PROBLEM DETAILS: Search the data below for the line containing "match fuel with", then please set down that line and all remaining ones exactly as written.

[[ MATERIALS PROVIDED open ]]

Definition blockStore_AddBlock (block : Block) : Act error :=
  fun l =>
    match bs_AddBlock (blockStore l) block with
    | (bs', err) =>
        (Returned err,
         mkKVLedger bs' (txtmgmt l) (historymgmt l) (pendingBlockToCommit l),
         [BlockStore_AddBlock block])
    end.

Definition txtmgmt_GetBlockNumFromSavepoint : Act (Z * error) :=
  fun l => (Returned (tm_GetBlockNumFromSavepoint (txtmgmt l)), l,
            [TxMgr_GetBlockNumFromSavepoint]).

Definition txtmgmt_ValidateAndPrepare (block : option Block) (filterInvalid : bool)
  : Act (option Block * list InvalidTransaction * error) :=
  fun l =>
    match tm_ValidateAndPrepare (txtmgmt l) block filterInvalid with
    | (tm', r) =>
        (Returned r,
         mkKVLedger (blockStore l) tm' (historymgmt l) (pendingBlockToCommit l),
         [TxMgr_ValidateAndPrepare block filterInvalid])
    end.

Definition txtmgmt_Commit : Act error :=
  fun l =>
    match tm_Commit (txtmgmt l) with
    | (tm', err) =>
        (Returned err,
         mkKVLedger (blockStore l) tm' (historymgmt l) (pendingBlockToCommit l),
         [TxMgr_Commit])
    end.

Definition txtmgmt_Rollback : Act unit :=
  fun l =>
    (Returned tt,
     mkKVLedger (blockStore l) (tm_Rollback (txtmgmt l)) (historymgmt l)
                (pendingBlockToCommit l),
     [TxMgr_Rollback]).

Definition historymgmt_Commit (block : Block) : Act error :=
  fun l =>
    match hist_Commit (historymgmt l) block with
    | (hs', err) =>
        (Returned err,
         mkKVLedger (blockStore l) (txtmgmt l) hs' (pendingBlockToCommit l),
         [HistMgr_Commit block])
    end.

(** [func (l *KVLedger) GetBlockchainInfo()] *)
Definition GetBlockchainInfo : Act (option BlockchainInfo * error) :=
  blockStore_GetBlockchainInfo.

(** [func (l *KVLedger) GetBlockByNumber(blockNumber uint64)] *)
Definition GetBlockByNumber (blockNumber : Z) : Act (option Block * error) :=
  blockStore_RetrieveBlockByNumber blockNumber.

(** The [for] loop of [recoverStateDB], entered with [blockNumber] at
    [savepointValue + 1]; [height] is [info.Height].  One unit of fuel
    pays for one iteration; the loop test itself is free.  The fetched
    pointer is stored in [l.pendingBlockToCommit] before [err] is tested,
    as the Go assignment in the [if] header does. *)
Fixpoint recoverLoop (fuel : nat) (blockNumber height : Z) : Act error :=
  if blockNumber <=? height then
    match fuel with
    | O => out_of_fuel
    | S fuel' =>
        r <- GetBlockByNumber blockNumber ;;
        set_pendingBlockToCommit (fst r) ;;;
        match snd r with
        | Some e => ret (Some e)
        | None =>
            pending <- get_pendingBlockToCommit ;;
            v <- txtmgmt_ValidateAndPrepare pending false ;;
            match snd v with
            | Some e => ret (Some e)
            | None =>
                err <- txtmgmt_Commit ;;
                match err with
                | Some e => ret (Some e)
                | None => recoverLoop fuel' (wrap64 (blockNumber + 1)) height
                end
            end
        end
    end
  else
    (set_pendingBlockToCommit None ;;; ret None).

[[ MATERIALS PROVIDED closed ]]

RESPONSE TO THIS EXERCISE:
    match fuel with
    | O => out_of_fuel
    | S fuel' =>
        r <- GetBlockByNumber blockNumber ;;
        set_pendingBlockToCommit (fst r) ;;;
        match snd r with
        | Some e => ret (Some e)
        | None =>
            pending <- get_pendingBlockToCommit ;;
            v <- txtmgmt_ValidateAndPrepare pending false ;;
            match snd v with
            | Some e => ret (Some e)
            | None =>
                err <- txtmgmt_Commit ;;
                match err with
                | Some e => ret (Some e)
                | None => recoverLoop fuel' (wrap64 (blockNumber + 1)) height
                end
            end
        end
    end
  else
    (set_pendingBlockToCommit None ;;; ret None).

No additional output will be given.